### Data provided ###

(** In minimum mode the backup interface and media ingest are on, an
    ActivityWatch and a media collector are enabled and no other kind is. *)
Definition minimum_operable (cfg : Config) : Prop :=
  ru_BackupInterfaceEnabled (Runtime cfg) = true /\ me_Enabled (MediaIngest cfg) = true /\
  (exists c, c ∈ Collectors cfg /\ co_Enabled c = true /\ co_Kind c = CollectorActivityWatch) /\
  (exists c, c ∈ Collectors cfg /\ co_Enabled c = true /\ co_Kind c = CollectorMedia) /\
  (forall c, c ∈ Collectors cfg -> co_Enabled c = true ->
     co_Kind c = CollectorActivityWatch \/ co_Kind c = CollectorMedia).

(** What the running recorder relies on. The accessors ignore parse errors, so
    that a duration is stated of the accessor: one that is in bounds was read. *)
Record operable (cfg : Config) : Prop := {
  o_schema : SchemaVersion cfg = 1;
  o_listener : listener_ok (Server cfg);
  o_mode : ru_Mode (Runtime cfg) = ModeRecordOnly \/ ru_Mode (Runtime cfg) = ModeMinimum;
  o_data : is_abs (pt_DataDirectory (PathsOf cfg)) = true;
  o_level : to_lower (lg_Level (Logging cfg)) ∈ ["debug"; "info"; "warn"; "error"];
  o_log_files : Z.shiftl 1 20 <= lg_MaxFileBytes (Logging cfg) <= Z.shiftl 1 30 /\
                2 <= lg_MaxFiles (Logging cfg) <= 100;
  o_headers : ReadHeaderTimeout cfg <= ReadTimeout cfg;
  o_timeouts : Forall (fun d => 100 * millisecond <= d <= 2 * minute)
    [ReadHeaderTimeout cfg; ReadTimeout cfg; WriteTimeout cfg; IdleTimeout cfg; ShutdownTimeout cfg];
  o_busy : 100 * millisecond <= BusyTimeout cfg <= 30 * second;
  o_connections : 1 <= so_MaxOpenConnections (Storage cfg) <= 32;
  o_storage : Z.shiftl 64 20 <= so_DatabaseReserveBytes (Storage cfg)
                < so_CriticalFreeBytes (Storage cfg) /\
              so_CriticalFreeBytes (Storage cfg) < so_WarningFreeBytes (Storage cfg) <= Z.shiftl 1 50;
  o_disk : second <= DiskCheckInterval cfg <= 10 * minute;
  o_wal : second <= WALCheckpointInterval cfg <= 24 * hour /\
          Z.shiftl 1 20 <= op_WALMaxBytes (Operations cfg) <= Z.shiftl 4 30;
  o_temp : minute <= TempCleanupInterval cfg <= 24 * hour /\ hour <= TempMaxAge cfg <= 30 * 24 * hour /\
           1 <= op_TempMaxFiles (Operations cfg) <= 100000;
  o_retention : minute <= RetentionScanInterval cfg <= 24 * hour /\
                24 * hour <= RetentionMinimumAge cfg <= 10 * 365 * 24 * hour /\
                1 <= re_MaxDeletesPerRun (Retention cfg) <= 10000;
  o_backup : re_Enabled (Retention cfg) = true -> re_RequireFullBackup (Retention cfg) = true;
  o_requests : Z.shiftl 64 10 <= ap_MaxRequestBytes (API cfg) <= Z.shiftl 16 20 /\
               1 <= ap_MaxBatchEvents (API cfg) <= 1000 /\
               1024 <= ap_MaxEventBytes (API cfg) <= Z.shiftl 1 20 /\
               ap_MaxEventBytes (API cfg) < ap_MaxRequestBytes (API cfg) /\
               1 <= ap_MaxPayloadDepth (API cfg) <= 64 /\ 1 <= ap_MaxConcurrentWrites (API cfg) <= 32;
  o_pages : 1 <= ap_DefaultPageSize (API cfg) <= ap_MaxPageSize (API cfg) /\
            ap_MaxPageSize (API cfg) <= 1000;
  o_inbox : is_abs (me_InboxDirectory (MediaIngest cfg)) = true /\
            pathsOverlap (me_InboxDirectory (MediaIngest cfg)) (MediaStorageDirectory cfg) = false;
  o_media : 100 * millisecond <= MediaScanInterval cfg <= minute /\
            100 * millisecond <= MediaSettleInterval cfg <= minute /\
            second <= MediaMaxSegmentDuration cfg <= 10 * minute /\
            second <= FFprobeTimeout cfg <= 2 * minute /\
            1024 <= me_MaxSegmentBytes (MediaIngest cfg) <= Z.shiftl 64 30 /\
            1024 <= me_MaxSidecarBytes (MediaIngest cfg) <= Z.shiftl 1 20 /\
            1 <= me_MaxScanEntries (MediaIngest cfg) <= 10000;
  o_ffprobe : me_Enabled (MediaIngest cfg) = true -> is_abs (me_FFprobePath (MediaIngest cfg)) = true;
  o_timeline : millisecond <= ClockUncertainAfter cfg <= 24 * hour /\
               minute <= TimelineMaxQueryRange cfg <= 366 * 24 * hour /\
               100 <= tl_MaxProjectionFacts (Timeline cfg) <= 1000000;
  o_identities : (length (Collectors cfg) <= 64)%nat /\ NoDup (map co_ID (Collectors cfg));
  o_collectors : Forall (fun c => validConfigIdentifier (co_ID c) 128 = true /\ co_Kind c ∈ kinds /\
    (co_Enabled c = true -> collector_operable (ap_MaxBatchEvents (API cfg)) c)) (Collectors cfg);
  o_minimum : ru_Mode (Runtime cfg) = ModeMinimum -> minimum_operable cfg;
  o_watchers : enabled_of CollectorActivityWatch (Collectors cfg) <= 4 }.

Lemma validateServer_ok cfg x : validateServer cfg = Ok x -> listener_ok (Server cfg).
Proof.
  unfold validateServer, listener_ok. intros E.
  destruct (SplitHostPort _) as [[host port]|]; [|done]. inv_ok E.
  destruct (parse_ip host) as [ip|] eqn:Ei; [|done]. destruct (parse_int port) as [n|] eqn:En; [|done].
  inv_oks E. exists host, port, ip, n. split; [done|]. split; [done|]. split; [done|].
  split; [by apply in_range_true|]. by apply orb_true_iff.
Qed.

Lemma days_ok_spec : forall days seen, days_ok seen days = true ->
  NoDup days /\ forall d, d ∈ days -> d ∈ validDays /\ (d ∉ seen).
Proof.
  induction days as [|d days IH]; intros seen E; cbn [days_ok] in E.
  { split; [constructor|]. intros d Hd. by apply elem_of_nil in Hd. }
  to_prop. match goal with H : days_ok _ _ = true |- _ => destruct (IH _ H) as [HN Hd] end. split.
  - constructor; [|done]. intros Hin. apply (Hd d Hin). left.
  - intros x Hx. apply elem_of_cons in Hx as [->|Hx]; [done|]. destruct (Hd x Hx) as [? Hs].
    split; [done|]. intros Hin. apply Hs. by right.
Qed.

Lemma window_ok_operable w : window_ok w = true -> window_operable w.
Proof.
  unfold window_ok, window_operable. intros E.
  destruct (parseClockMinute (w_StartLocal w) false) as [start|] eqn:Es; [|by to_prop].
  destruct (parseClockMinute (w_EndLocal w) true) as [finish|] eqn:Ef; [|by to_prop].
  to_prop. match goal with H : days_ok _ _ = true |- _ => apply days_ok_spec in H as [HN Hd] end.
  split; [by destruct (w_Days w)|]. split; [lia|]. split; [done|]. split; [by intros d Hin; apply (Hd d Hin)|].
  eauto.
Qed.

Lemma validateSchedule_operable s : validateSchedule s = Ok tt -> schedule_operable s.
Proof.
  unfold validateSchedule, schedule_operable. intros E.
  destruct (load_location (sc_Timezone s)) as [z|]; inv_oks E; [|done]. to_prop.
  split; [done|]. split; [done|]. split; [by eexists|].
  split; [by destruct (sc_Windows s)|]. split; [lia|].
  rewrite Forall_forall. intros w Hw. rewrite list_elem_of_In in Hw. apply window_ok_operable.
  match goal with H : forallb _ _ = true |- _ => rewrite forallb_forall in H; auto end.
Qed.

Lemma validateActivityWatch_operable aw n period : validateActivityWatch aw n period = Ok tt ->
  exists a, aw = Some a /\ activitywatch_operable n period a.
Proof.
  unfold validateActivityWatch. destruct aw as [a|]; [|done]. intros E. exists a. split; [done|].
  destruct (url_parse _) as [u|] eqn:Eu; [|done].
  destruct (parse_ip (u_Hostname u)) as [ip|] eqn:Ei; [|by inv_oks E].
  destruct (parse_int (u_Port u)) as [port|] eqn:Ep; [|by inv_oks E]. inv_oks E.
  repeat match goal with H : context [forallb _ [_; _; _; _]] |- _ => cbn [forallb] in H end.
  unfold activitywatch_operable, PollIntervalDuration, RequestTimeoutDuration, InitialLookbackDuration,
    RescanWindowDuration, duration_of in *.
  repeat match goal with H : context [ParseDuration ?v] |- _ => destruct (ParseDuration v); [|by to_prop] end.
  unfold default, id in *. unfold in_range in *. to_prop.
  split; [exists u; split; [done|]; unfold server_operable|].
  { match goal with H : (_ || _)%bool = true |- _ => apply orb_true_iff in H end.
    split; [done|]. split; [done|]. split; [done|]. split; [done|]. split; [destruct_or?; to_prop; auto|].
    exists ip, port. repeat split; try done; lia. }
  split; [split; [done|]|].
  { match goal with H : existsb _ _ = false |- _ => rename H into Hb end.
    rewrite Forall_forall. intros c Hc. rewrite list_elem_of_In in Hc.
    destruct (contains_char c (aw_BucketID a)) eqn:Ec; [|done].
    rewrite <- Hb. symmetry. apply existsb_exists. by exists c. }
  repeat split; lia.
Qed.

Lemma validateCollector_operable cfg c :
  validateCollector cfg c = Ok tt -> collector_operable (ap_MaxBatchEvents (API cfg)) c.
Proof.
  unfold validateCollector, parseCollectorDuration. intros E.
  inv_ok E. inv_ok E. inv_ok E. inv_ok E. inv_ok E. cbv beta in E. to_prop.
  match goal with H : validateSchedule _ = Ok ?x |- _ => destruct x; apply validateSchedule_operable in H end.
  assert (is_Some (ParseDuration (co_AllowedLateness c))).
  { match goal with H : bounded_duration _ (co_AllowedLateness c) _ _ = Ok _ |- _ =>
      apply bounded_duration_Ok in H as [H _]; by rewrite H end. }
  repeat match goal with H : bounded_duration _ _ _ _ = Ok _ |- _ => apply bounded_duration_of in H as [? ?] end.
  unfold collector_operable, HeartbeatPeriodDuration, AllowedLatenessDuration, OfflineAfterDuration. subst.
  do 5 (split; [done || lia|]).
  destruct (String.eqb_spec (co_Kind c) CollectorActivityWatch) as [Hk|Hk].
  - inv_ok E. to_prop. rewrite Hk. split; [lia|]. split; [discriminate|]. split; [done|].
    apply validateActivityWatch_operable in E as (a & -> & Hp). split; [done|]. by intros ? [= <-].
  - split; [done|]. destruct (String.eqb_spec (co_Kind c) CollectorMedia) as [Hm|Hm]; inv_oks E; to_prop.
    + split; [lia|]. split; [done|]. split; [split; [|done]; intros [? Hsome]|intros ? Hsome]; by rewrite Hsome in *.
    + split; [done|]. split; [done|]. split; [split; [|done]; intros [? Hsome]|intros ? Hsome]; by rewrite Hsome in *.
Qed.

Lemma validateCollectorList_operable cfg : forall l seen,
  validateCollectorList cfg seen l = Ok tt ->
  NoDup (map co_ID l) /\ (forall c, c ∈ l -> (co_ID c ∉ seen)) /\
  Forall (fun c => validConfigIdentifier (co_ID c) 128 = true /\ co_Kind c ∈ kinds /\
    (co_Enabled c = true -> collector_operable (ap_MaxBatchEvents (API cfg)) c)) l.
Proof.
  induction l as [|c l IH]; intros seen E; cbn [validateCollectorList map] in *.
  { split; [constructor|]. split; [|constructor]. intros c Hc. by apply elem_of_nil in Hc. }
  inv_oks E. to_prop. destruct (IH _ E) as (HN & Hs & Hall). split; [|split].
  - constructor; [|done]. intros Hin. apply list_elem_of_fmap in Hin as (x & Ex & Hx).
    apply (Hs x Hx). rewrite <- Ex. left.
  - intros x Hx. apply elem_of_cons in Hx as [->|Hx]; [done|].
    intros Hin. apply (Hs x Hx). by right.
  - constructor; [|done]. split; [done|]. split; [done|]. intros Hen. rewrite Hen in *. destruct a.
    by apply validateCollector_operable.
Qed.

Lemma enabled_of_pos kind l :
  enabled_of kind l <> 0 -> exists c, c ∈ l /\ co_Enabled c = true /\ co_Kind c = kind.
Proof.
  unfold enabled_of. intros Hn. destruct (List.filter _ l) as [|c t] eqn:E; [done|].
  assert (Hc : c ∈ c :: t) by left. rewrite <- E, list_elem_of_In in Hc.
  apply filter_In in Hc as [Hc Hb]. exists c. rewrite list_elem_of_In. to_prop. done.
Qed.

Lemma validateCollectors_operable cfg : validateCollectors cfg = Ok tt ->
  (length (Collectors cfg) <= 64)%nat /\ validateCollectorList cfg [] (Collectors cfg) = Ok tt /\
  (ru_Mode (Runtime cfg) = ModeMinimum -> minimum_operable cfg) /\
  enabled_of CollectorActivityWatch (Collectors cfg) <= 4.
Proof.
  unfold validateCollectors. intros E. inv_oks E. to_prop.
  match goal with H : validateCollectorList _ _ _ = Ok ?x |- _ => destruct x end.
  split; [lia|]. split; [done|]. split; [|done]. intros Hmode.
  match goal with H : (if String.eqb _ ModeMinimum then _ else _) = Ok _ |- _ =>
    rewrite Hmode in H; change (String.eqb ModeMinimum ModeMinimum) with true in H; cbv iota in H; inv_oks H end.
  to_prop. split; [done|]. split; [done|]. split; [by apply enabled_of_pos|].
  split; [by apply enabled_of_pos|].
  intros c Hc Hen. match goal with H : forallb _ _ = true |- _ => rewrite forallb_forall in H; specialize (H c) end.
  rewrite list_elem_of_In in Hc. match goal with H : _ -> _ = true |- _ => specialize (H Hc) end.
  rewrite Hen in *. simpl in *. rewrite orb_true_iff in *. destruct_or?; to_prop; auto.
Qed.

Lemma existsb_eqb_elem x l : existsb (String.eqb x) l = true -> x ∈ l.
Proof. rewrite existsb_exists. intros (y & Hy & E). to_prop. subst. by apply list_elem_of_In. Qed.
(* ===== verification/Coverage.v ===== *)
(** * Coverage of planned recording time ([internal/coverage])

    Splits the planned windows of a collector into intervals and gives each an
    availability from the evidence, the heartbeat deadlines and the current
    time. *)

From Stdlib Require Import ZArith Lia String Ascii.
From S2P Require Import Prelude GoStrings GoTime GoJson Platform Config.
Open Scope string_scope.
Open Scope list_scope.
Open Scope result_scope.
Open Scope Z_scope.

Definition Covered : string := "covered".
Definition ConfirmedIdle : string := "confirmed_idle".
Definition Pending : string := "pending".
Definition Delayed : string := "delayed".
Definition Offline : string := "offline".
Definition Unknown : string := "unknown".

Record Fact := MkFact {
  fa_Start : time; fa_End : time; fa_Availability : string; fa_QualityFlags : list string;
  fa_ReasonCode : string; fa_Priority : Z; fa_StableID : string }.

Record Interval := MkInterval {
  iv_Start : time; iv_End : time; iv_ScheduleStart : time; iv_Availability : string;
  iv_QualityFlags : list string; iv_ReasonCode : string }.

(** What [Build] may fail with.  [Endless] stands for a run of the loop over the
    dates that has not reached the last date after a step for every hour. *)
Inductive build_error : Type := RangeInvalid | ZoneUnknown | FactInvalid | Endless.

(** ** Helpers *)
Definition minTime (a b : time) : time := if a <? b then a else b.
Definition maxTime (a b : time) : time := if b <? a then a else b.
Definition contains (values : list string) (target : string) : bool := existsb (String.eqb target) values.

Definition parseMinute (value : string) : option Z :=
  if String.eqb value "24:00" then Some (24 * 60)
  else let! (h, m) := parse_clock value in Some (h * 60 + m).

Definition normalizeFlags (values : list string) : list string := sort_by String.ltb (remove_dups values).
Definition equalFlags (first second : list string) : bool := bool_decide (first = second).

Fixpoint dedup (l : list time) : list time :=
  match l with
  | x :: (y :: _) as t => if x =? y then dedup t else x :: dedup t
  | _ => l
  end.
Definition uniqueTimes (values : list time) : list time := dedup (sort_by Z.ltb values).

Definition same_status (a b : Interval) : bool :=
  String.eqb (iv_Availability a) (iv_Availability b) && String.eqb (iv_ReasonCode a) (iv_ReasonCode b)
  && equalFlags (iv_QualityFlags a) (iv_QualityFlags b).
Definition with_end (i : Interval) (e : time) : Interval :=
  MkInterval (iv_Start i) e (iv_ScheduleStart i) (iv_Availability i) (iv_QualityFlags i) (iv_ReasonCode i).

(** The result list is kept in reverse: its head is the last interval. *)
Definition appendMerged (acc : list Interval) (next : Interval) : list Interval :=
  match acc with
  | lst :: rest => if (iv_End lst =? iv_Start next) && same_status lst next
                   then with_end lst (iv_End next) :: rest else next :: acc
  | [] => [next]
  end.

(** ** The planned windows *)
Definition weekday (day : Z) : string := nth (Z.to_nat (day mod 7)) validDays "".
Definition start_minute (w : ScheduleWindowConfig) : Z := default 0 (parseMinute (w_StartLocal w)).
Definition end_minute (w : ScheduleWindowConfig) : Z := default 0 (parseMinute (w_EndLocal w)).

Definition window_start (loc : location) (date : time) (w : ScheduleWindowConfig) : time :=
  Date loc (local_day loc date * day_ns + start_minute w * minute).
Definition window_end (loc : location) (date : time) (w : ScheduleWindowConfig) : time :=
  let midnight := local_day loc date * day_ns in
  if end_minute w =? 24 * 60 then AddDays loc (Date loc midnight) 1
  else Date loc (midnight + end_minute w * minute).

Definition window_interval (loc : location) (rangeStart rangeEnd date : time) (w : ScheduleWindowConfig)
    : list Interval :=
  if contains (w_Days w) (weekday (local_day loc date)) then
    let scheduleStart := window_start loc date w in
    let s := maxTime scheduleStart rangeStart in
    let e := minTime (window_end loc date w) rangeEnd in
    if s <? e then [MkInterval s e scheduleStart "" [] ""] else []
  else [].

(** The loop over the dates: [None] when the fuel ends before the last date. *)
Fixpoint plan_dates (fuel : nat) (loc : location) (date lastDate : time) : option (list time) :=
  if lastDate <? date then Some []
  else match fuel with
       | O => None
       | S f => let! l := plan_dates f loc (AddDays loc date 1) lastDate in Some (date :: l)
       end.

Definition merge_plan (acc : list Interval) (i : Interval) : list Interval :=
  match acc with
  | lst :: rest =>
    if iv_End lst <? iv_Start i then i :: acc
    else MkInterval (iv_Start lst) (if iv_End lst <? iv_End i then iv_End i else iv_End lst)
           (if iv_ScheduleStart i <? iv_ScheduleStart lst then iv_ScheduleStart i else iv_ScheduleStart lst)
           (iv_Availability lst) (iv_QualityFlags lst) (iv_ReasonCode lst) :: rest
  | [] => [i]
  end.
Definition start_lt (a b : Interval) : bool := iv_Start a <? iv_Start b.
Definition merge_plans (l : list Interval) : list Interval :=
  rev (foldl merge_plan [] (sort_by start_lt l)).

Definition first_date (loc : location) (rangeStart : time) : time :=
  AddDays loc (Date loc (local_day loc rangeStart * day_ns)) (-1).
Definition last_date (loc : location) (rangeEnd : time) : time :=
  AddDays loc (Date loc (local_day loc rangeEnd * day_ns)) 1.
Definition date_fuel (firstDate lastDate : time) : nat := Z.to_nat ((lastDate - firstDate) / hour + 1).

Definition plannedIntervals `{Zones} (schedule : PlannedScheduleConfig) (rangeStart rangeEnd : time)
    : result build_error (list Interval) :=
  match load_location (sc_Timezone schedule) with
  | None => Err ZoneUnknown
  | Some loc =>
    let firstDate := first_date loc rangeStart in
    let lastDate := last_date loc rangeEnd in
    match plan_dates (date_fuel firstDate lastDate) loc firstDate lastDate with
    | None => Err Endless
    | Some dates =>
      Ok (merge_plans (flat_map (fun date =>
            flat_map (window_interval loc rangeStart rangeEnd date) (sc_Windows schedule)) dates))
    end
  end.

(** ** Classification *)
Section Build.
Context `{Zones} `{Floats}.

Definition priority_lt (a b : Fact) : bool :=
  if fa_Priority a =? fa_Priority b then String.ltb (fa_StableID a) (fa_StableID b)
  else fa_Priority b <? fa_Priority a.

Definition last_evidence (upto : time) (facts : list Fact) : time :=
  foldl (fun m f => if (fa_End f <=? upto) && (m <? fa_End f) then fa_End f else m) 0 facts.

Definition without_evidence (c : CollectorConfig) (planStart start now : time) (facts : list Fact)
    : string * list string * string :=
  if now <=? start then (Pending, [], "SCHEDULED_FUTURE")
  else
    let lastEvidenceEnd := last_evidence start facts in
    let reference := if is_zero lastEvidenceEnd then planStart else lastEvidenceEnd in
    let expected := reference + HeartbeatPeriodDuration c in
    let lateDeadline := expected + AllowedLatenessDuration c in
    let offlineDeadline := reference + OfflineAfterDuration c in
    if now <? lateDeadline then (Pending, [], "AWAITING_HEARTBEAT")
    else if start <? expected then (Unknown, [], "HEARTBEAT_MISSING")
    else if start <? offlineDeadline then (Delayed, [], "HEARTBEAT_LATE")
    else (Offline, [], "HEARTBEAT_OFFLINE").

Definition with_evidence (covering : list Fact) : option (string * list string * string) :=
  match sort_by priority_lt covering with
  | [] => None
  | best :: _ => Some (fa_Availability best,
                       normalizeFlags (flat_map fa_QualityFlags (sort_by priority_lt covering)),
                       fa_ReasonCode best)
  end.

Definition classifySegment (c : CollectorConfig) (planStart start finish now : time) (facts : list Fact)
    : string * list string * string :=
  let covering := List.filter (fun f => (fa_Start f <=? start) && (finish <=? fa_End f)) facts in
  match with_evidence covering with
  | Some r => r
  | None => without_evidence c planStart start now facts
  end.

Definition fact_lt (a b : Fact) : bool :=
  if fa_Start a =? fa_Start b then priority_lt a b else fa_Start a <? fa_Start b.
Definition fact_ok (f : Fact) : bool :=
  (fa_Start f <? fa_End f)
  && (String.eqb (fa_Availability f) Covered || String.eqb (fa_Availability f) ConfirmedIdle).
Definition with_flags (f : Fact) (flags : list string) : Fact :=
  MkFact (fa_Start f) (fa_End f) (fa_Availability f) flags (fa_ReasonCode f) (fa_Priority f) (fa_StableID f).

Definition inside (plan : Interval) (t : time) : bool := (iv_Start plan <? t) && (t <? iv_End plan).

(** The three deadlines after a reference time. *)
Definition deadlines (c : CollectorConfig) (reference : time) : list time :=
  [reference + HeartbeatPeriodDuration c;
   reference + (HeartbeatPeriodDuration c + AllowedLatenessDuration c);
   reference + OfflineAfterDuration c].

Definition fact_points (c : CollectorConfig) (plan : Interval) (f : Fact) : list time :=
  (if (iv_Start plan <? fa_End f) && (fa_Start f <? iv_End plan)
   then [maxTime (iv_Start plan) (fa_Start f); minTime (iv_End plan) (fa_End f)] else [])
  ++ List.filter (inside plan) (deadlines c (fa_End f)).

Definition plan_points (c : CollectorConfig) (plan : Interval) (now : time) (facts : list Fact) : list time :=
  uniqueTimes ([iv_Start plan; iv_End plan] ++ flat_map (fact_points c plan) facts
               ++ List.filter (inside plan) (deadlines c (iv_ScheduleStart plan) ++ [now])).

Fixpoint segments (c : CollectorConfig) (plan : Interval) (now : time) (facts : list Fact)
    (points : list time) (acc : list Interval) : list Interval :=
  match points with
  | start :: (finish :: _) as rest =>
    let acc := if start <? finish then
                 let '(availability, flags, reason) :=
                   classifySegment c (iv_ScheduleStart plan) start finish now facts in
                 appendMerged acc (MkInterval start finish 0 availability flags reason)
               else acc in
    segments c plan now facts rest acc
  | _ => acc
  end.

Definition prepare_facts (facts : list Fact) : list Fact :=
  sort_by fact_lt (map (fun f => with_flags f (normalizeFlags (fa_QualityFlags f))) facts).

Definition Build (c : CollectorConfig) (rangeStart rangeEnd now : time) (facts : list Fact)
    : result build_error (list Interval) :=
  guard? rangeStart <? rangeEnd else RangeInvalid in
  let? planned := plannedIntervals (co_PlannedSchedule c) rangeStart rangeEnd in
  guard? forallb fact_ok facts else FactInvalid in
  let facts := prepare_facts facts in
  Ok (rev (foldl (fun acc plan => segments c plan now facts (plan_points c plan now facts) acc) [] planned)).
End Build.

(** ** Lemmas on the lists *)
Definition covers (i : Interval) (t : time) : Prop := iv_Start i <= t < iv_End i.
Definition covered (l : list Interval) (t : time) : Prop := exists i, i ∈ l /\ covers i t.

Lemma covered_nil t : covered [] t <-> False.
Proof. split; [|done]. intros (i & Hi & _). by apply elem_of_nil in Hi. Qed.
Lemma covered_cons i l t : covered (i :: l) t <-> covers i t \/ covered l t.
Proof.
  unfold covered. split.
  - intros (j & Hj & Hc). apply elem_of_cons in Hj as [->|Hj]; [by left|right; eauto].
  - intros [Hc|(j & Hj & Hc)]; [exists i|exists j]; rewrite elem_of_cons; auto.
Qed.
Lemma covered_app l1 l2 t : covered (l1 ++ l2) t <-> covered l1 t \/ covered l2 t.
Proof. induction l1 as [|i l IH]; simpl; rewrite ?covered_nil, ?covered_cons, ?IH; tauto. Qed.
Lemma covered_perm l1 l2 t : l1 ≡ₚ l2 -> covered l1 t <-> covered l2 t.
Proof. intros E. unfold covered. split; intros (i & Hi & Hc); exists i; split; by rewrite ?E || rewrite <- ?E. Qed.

###

• Exercise aim
Check each line above for the word "weekday", then give only the number of lines that have it.

• Exercise result
2